[[ MATERIAL PROVIDED, beginning ]]

(** * Code review assistant: a shallow embedding of [review_logic.py]

    The development follows the Python module top-down:
    - the code points of a [str], with the classes [re] sorts them into
      ([\s], [\w], the equivalences of [re.IGNORECASE]), and the fragment of
      Python's [re] syntax the module uses, with a backtracking matcher that
      has [re]'s priorities (leftmost alternative first, greedy repetition
      longest first, lazy repetition shortest first) and [finditer]'s
      left-to-right, non-overlapping scan;
    - the syntax tree as [ast.parse] exposes it to the module ([ast.walk],
      [FunctionDef], [ClassDef], [For]);
    - the [CodeReviewAssistant] object: its attributes, the dictionaries it
      allocates, the file system it reads and the lines it prints, threaded
      through a state-and-exception monad;
    - the theorems about the detectors, the aggregator and the renderer. *)

From Stdlib Require Import Ascii String NArith Lia ZifyBool Sorted.
From stdpp Require Import gmap strings list pretty.

Open Scope string_scope.
Open Scope list_scope.

(** ** Characters

    A Python [str] is a sequence of Unicode code points.  A [string] of this
    development holds the UTF-8 encoding of a [str], as the literals of a
    source file do; [chars] decodes it into the code points that [re]
    reads.  Positions ([m.start()], slices, line counts) count code
    points. *)

Abbreviation char := N.

Definition text := list char.

(** The code point of an ASCII character. *)
Definition cp (a : ascii) : char := N_of_ascii a.
Arguments cp a%_char.

Definition chr_newline : char := 10%N.
Definition chr_dquote : char := 34%N.
Definition chr_squote : char := 39%N.

Definition in_range (lo hi c : char) : bool := (lo <=? c)%N && (c <=? hi)%N.

Definition is_upper (c : char) : bool := in_range (cp "A") (cp "Z") c.
Definition is_lower (c : char) : bool := in_range (cp "a") (cp "z") c.
Definition is_digit (c : char) : bool := in_range (cp "0") (cp "9") c.

(** [re.IGNORECASE] compares the lower case of a character of the text with
    the pattern's, and knows a few more code points as equivalent.  For the
    ASCII letters this comes to: a letter stands for itself in both cases,
    U+0130 and U+0131 (dotted capital and dotless small i) also stand for i,
    U+017F (long s) for s, and U+212A (the Kelvin sign) for k.  [fold c] is
    the lower-case ASCII letter that [c] stands for, and [c] itself when it
    stands for none; it is exact for the ASCII characters the patterns of the
    module are written in. *)
Definition fold (c : char) : char :=
  if is_upper c then (c + 32)%N
  else if N.eqb c 0x130 || N.eqb c 0x131 then cp "i"
  else if N.eqb c 0x17f then cp "s"
  else if N.eqb c 0x212a then cp "k"
  else c.

Definition upper (c : char) : char :=
  if is_lower c then (c - 32)%N else c.

(** [\s] on a [str]: the code points for which [str.isspace] holds. *)
Definition is_space (c : char) : bool :=
  in_range 0x9 0xd c || in_range 0x1c 0x20 c || N.eqb c 0x85 || N.eqb c 0xa0
  || N.eqb c 0x1680 || in_range 0x2000 0x200a c || in_range 0x2028 0x2029 c
  || N.eqb c 0x202f || N.eqb c 0x205f || N.eqb c 0x3000.
(** X18 (lines 36-60 of [src/add_data.py]): a row holding a list or
    an object ends the script with a [ValueError] that nothing catches:
    the inserts sent until then are never committed, and the rest of
    the file is not read. *)
Theorem unsupported_value_aborts_the_load
        (conn : AddData.connection) (before : list Load.table)
        (t : text) (rows1 : list Load.row) (bad : Load.row)
        (rows2 : list AddData.value) (rest : list (text * AddData.value)) :
  forallb (fun t => forallb Load.row_supported (snd t)) before = true ->
  forallb Load.row_supported rows1 = true ->
  Load.row_supported bad = false ->
  let sent := Load.statements before ++ map (Load.statement t) rows1 in
  Load.accepts conn [] sent ->
  let r :=
    AddData.script conn
      (AddData.VDict
         (map Load.as_table before
          ++ (t, AddData.VList (Load.as_rows rows1 ++ AddData.VDict bad :: rows2))
          :: rest)) in
  (exists msg, AddData.crashed r = Some (mkExn ValueError msg)) /\
  AddData.committed r = [] /\
  Load.executed (AddData.log r) = sent.
Proof.
  intros Hb H1 Hbad sent Ha r. subst r. unfold AddData.script.
  rewrite (Loading.insert_tables_upto conn before t rows1 _ _ Hb H1 Ha).
  fold sent. cbn [AddData.insert_rows].
  destruct (Loading.insert_query_unsupported t bad Hbad) as [msg ->].
  cbn [AddData.committed AddData.log AddData.crashed].
  split; [exists msg; reflexivity|]. split; [reflexivity|].
  rewrite app_nil_r, Loading.executed_app, Loading.executed_accepted.
  change (Load.executed (AddData.Printed (txt "Inserting data into table: " ++ t)
                           :: map AddData.Executed (map (Load.statement t) rows1)))
    with (Load.executed (map AddData.Executed (map (Load.statement t) rows1))).
  rewrite Loading.executed_sent. reflexivity.
Qed.
(** A request of someone other than the creator is refused and changes
    nothing. *)
Lemma decline_by_other_refused (s : bot) (uid owner : Z) (cid : string) (ch : challenge) :
  Dict.get cid (pending_pvp s) = Some ch -> challenger ch = Some owner -> uid <> owner ->
  decline uid cid s = (s, Ok Refused).
Proof.
  intros G C N. unfold decline. run_effects. rewrite G, C.
  destruct (Z.eqb_spec owner uid); [congruence | reflexivity].
Qed.

(** C5, the code at the failing input.  User 1 holds [100], opens a dice
    challenge for [5] (balance [95]); nobody accepts.  A cancel request of
    user 2 is refused and changes nothing.  The cancel request of user 1
    removes the session and leaves the balance at [95]: the escrowed
    wager is not refunded.  The sweeper, on the same unaccepted challenge,
    does refund it. *)
Theorem decline_by_creator_keeps_escrow :
  balance fresh_bot 1 == 100 /\
  balance open_challenge_created 1 == 95 /\
  Dict.contains "dice_open_1_1000" (pending_pvp open_challenge_created) = true /\
  decline 2 "dice_open_1_1000" open_challenge_created
  = (open_challenge_created, Ok Refused) /\
  answer (decline 1 "dice_open_1_1000") open_challenge_created = Ok Done /\
  Dict.get "dice_open_1_1000"
    (pending_pvp (exec (decline 1 "dice_open_1_1000") open_challenge_created)) = None /\
  balance (exec (decline 1 "dice_open_1_1000") open_challenge_created) 1 == 95 /\
  ~ balance (exec (decline 1 "dice_open_1_1000") open_challenge_created) 1 == 100 /\
  balance (check_expired_challenges 2000 300 open_challenge_created) 1 == 100.
Proof.
  repeat split; try reflexivity.
  vm_compute. discriminate.
Qed.

End Lifecycle.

[[ MATERIAL PROVIDED, end ]]

REQUIRED WORK. Give back the entries above exactly as they are, from their first line through the line that contains "has [re]'s priorities", both included, with nothing else.

YOUR SOLUTION.
(** * Code review assistant: a shallow embedding of [review_logic.py]

    The development follows the Python module top-down:
    - the code points of a [str], with the classes [re] sorts them into
      ([\s], [\w], the equivalences of [re.IGNORECASE]), and the fragment of
      Python's [re] syntax the module uses, with a backtracking matcher that
      has [re]'s priorities (leftmost alternative first, greedy repetition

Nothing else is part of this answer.